Start of Data for processing

(** A commit that succeeds outside a merge moves the ref [HEAD] stands
    for, the branch it is attached to or [HEAD] itself when detached, to
    the hash of the new commit and changes no other file of the
    repository directory; it returns the branch, the hash and the
    message. *)
Theorem commit_moves_the_branch (opts : tig.commit_opts) (s s' : State) (out : string)
    (r : Repo) :
  repo s = Some r →
  merge.isMergeInProgress r = false →
  refs.symbolicTarget r ≠ Some "MERGE_HEAD" →
  tig.commit (Some opts) s = (s', Ok out) →
  let hash := digest (commit_object r (tig.opts_m opts)) in
  (∃ r', repo s' = Some r'
         ∧ r_files r' = <[refs.terminalRef "HEAD" r := hash]> (r_files r))
  ∧ out = "[" +:+ js_string (if refs.isHeadDetached r then Some "detached HEAD"
                             else refs.headBranchName r)
          +:+ " " +:+ hash +:+ "] " +:+ js_string (tig.opts_m opts).
Proof.
  intros Hr Hm Htarget Hok hash. destruct s as [? w]; cbn in Hr; subst.
  destruct (tree_written_extends r) as (_ & Hfiles & _).
  unfold tig.commit in Hok. run_in Hok.
  destruct (core_bare (r_config r)); run_in Hok; [discriminate |].
  fold (tree_written r) (written_tree r) in Hok.
  rewrite (same_files_isHeadDetached _ _ Hfiles) in Hok.
  destruct (refs.isHeadDetached r); run_in Hok.
  all: rewrite ?(same_files_headBranchName _ _ Hfiles) in Hok.
  all: destruct (js_neq (refs.hash (Some "HEAD") (tree_written r)) (Some "undefined"));
    run_in Hok.
  all: try (destruct (objects.read _ (tree_written r)) as [o | e]; run_in Hok;
            [destruct (js_eq _ (objects.treeHash o)); run_in Hok | ]; try discriminate).
  all: rewrite (same_files_merging _ _ Hfiles), Hm in Hok; cbn [andb] in Hok; run_in Hok.
  all: rewrite (same_files_merging _ _ Hfiles), Hm in Hok; run_in Hok.
  all: match type of Hok with
       | context [objects.writeCommit ?t ?m ?ps ?r1] =>
           set (c := objects.writeCommit t m ps r1) in *
       end.
  all: assert (r_files c.1 = r_files r) as Hc
    by (subst c; by rewrite writeCommit_files).
  all: rewrite (same_files_terminalRef "HEAD" _ _ Hc) in Hok.
  all: assert (merge.isMergeInProgress (refs.write (refs.terminalRef "HEAD" r) c.2 c.1)
               = false) as Hm'
    by (unfold merge.isMergeInProgress, refs.exists_ in *;
        cbv [refs.write with_files]; cbn [r_files];
        apply bool_decide_eq_false_2; apply bool_decide_eq_false in Hm;
        rewrite Hc, lookup_insert_ne; [done |];
        rewrite terminalRef_HEAD; destruct (refs.symbolicTarget r); cbn; congruence).
  all: rewrite Hm' in Hok; run_in Hok.
  all: injection Hok as <- <-; split; [| reflexivity].
  all: exists (refs.write (refs.terminalRef "HEAD" r) c.2 c.1); split; [reflexivity |].
  all: rewrite refs_write_files, Hc; reflexivity.
Qed.

(** *** [branch] *)

Lemma starts_with_append (p s : string) : starts_with p (p +:+ s) = true.
Proof.
  unfold starts_with. induction p as [| a p IH].
  - by destruct s.
  - change (String.prefix (String a p) (String a (p +:+ s)) = true).
    cbn [String.prefix]. destruct (Ascii.ascii_dec a a); [exact IH | congruence].
Qed.

Lemma toLocalRef_is_not_HEAD (name : string) : refs.toLocalRef name ≠ "HEAD".
Proof. unfold refs.toLocalRef. cbn. discriminate. Qed.

Lemma terminalRef_toLocalRef (name : string) (r : Repo) :
  refs.terminalRef (refs.toLocalRef name) r = refs.toLocalRef name.
Proof.
  unfold refs.terminalRef.
  rewrite bool_decide_eq_false_2 by apply toLocalRef_is_not_HEAD.
  assert (refs.isRef (refs.toLocalRef name) = true) as ->; [| reflexivity].
  unfold refs.isRef.
  rewrite !bool_decide_eq_false_2 by (unfold refs.toLocalRef; cbn; discriminate).
  unfold refs.toLocalRef. by rewrite starts_with_append.
Qed.
(** A finished duel between [0xAA] and [0xBB], won by [0xAA]. *)
Definition duelAB : Duel :=
  {| id := "d1";
     player1 := anon "0xAA";
     player2 := anon "0xBB";
     shotStepsP1 := Some ["1"; "2"];
     shotStepsP2 := Some ["3"];
     dodgeStepsP1 := Some ["4"];
     dodgeStepsP2 := Some ["5"; "6"];
     winner := Some "0xAA" |}.

(** The same duel with another winner field. *)
Definition withWinner (w : nullable string) (d : Duel) : Duel :=
  {| id := id d;
     player1 := player1 d;
     player2 := player2 d;
     shotStepsP1 := shotStepsP1 d;
     shotStepsP2 := shotStepsP2 d;
     dodgeStepsP1 := dodgeStepsP1 d;
     dodgeStepsP2 := dodgeStepsP2 d;
     winner := w |}.

(** The same duel with other participants. *)
Definition withPlayers (p1 p2 : Player) (d : Duel) : Duel :=
  {| id := id d;
     player1 := p1;
     player2 := p2;
     shotStepsP1 := shotStepsP1 d;
     shotStepsP2 := shotStepsP2 d;
     dodgeStepsP1 := dodgeStepsP1 d;
     dodgeStepsP2 := dodgeStepsP2 d;
     winner := winner d |}.

(** The same duel with the first player's shot steps missing. *)
Definition withoutShotsP1 (d : Duel) : Duel :=
  {| id := id d;
     player1 := player1 d;
     player2 := player2 d;
     shotStepsP1 := None;
     shotStepsP2 := shotStepsP2 d;
     dodgeStepsP1 := dodgeStepsP1 d;
     dodgeStepsP2 := dodgeStepsP2 d;
     winner := winner d |}.

(** A duel whose first participant has the empty string for address. *)
Definition duelEmptyAddress : Duel :=
  withPlayers (anon "") (anon "0xBB") duelAB.

(** A duel whose winner field is the empty string. *)
Definition duelEmptyWinner : Duel :=
  withWinner (Some "") duelAB.

(** A duel that came without the first player's shot steps. *)
Definition duelNoShots : Duel :=
  withoutShotsP1 duelAB.

(** ** Reading a row by sides *)

(** What the endpoint says about one participant of a duel. *)
Record Side : Type := {
  who : Player;
  shots : nullable (list string);
  dodges : nullable (list string)
}.

Definition sideP1 (duel : Duel) : Side :=
  {| who := player1 duel;
     shots := shotStepsP1 duel;
     dodges := dodgeStepsP1 duel |}.

Definition sideP2 (duel : Duel) : Side :=
  {| who := player2 duel;
     shots := shotStepsP2 duel;
     dodges := dodgeStepsP2 duel |}.

(** The name shown for a participant: the username, else the address. *)
Definition label (p : Player) : nullable string :=
  orElse (username p) (address p).

(** [r] shows [you] on the "your" side and [opp] on the opponent side, with
    nothing taken from the other participant on either side. *)
Definition Shows (r : Projection.t) (you opp : Side) : Prop :=
  Projection.yourShots r = shots you /\
  Projection.yourDodges r = dodges you /\
  Projection.oppShots r = shots opp /\
  Projection.oppDodges r = dodges opp /\
  Projection.opponent r = label (who opp).
(* ===== verification/Util.v ===== *)
(** * Helpers: strings, base64, directories and files

    util.h and util.cpp.  The pure helpers are functions on byte strings.  The file helpers take
    what the system calls answer as arguments; [writeFileAtomically] returns every state of the
    file system another process could see while it runs. *)

From S2P Require Import Prelude.

(** ** Logging *)

Inductive LogLevel := Error | Warning | Info | Debugging.

(** The numbers of the enumerators [Error], [Warn], [Info] and [Debug]. *)
Definition level_number (level : LogLevel) : Z :=
  match level with Error => 0 | Warning => 1 | Info => 2 | Debugging => 3 end.

Definition levelName (level : LogLevel) : str :=
  match level with
  | Error => lit "ERROR"
  | Warning => lit "WARN "
  | Info => lit "INFO "
  | Debugging => lit "DEBUG"
  end.

(** [%0nd] of a number that is not negative. *)
Definition padded (n : nat) (v : Z) : str := replicate (n - length (dec v)) x30 ++ dec v.

(** What [logPrintf] writes to the standard error: nothing, or a stamp, the level and at most
    1023 bytes of the formatted message.  [time] is hours, minutes, seconds and nanoseconds,
    when the local time is known. *)
Definition logPrintf (g_level level : LogLevel) (time : option (Z * Z * Z * Z)) (message : str) :
    str :=
  if level_number g_level <? level_number level then []
  else
    let stamp :=
      match time with
      | Some (hour, minute, second, nsec) =>
          padded 2 hour ++ lit ":" ++ padded 2 minute ++ lit ":" ++ padded 2 second ++ lit "." ++
          padded 3 (nsec / 1000000)
      | None => []
      end in
    lit "[" ++ stamp ++ lit "] " ++ levelName level ++ lit " " ++ take 1023 message ++ [x0a].

(** ** Clocks *)

(** Microseconds of a [timespec]; [nowMonotonicUs] and [nowRealtimeUs] differ in the clock. *)
Definition timespec_us (tv_sec tv_nsec : Z) : Z := u64 (u64 tv_sec * 1000000 + u64 tv_nsec / 1000).

(** ** Paths *)

(** [env] is XDG_RUNTIME_DIR and [pw] the user's [pw_name], when there are. *)
Definition xdgRuntimeDir (env pw : option str) (uid : Z) : str :=
  match env with
  | Some ((_ :: _) as dir) => dir
  | _ =>
      let name := default [] pw in
      let name := if bool_decide (name = []) then to_string (u32 uid) else name in
      lit "/tmp/runtime-" ++ name
  end.

Definition slash : byte := x2f.

(** The pieces between the slashes of a path, empty ones included. *)
Fixpoint components (path : str) : list str :=
  match path with
  | [] => [[]]
  | c :: path =>
      if bool_decide (c = slash) then [] :: components path
      else match components path with
           | [] => [[c]]
           | piece :: pieces => (c :: piece) :: pieces
           end
  end.

(** The loop of [makeDirectories] over the components; the flag is its result and the list is
    what [mkdir] was called on, in order. *)
Fixpoint make_components (mkdir : str -> option Errno) (current : str) (pieces : list str) :
    bool * list str :=
  match pieces with
  | [] => (true, [])
  | [] :: pieces => make_components mkdir current pieces
  | piece :: pieces =>
      let current :=
        (if (1 <? length current)%nat
            || ((length current =? 1)%nat && negb (bool_decide (head current = Some slash)))
         then current ++ [slash] else current) ++ piece in
      match mkdir current with
      | Some EEXIST | None =>
          let '(ok, made) := make_components mkdir current pieces in (ok, current :: made)
      | Some _ => (false, [current])
      end
  end.

Definition makeDirectories (mkdir : str -> option Errno) (path : str) : bool * list str :=
  match path with
  | [] => (false, [])
  | c :: rest =>
      if bool_decide (c = slash) then make_components mkdir [slash] (components rest)
      else make_components mkdir [] (components path)
  end.

(** ** Reading files *)

(** What one [read] returned. *)
Inductive ReadResult := ReadError (interrupted : bool) | ReadData (bytes : str).

(** The loop of [readWholeFile]; [None] is failure.  The file ends where [reads] does. *)
Fixpoint read_loop (limit : Z) (reads : list ReadResult) (out : str) : option str :=
  if limit <=? Z.of_nat (length out) then Some out
  else
    match reads with
    | [] => Some out
    | ReadError true :: reads => read_loop limit reads out
    | ReadError false :: _ => None
    | ReadData [] :: _ => Some out
    | ReadData bytes :: reads => read_loop limit reads (out ++ bytes)
    end.

(** [reads] is [None] when [open] failed. *)
Definition readWholeFile (limit : Z) (reads : option (list ReadResult)) : option str :=
  match reads with
  | None => None
  | Some reads => read_loop limit reads []
  end.

Definition kReadBuffer : Z := 8192.
Definition kReadLimit : Z := 2 ^ 20.

(** ** Writing files *)

(** The contents of the files by path. *)
Abbreviation Files := (gmap str str).

(** What one [write] returned. *)
Inductive WriteResult := WriteError (interrupted : bool) | Written (n : nat).

(** The loop of [writeFileAtomically]: whether everything was written, and the file system after
    every [write], newest last.  [None] when the results run out: it has not returned. *)
Fixpoint write_loop (writes : list WriteResult) (temp data : str) (written : nat) (fs : Files) :
    option (bool * list Files) :=
  if (length data <=? written)%nat then Some (true, [])
  else
    match writes with
    | [] => None
    | WriteError true :: writes => write_loop writes temp data written fs
    | WriteError false :: _ => Some (false, [])
    | Written n :: writes =>
        let written := (written + n)%nat in
        let fs := <[temp := take written data]> fs in
        '(ok, trace) ← write_loop writes temp data written fs;
        Some (ok, fs :: trace)
    end.

(** The answers of the system calls of [writeFileAtomically]: the six characters [mkstemp] put
    in the name, when it succeeded; the writes; whether [fchmod], [rename] and, after a failure,
    [unlink] succeeded. *)
Record Saving := mkSaving {
  v_mkstemp : option str;
  v_writes : list WriteResult;
  v_fchmod : bool;
  v_rename : bool;
  v_unlink : bool
}.

Definition temp_name (path suffix : str) : str := path ++ lit ".tmp" ++ suffix.

(** The result, and every state of the file system after a step, newest last. *)
Definition writeFileAtomically (calls : Saving) (path data : str) (fs : Files) :
    option (bool * list Files) :=
  match v_mkstemp calls with
  | None => Some (false, [])
  | Some suffix =>
      let temp := temp_name path suffix in
      let fs := <[temp := []]> fs in
      '(ok, trace) ← write_loop (v_writes calls) temp data 0 fs;
      let trace := fs :: trace in
      let fs := default fs (last trace) in
      let ok := ok && v_fchmod calls in
      let renamed := delete temp (<[path := default [] (fs !! temp)]> fs) in
      if ok && v_rename calls then Some (true, trace ++ [renamed])
      else Some (false, trace ++ [if v_unlink calls then delete temp fs else fs])
  end.

(** ** Strings *)

Definition alphabet : str := lit "ABCDEFGHIJKLMNOPQRSTUVWXYZabcdefghijklmnopqrstuvwxyz0123456789+/".

Definition alphabet_at (i : Z) : byte := nth (Z.to_nat i) alphabet x00.

(** [(triple >> shift) & 0x3F] as a character. *)
Definition sextet (triple shift : Z) : byte := alphabet_at (Z.land (Z.shiftr triple shift) 0x3F).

End of Data for processing

## Problem
Going line by line through the listing above, count those that contain "writeFileAtomically" and give only the result.

## Task output
4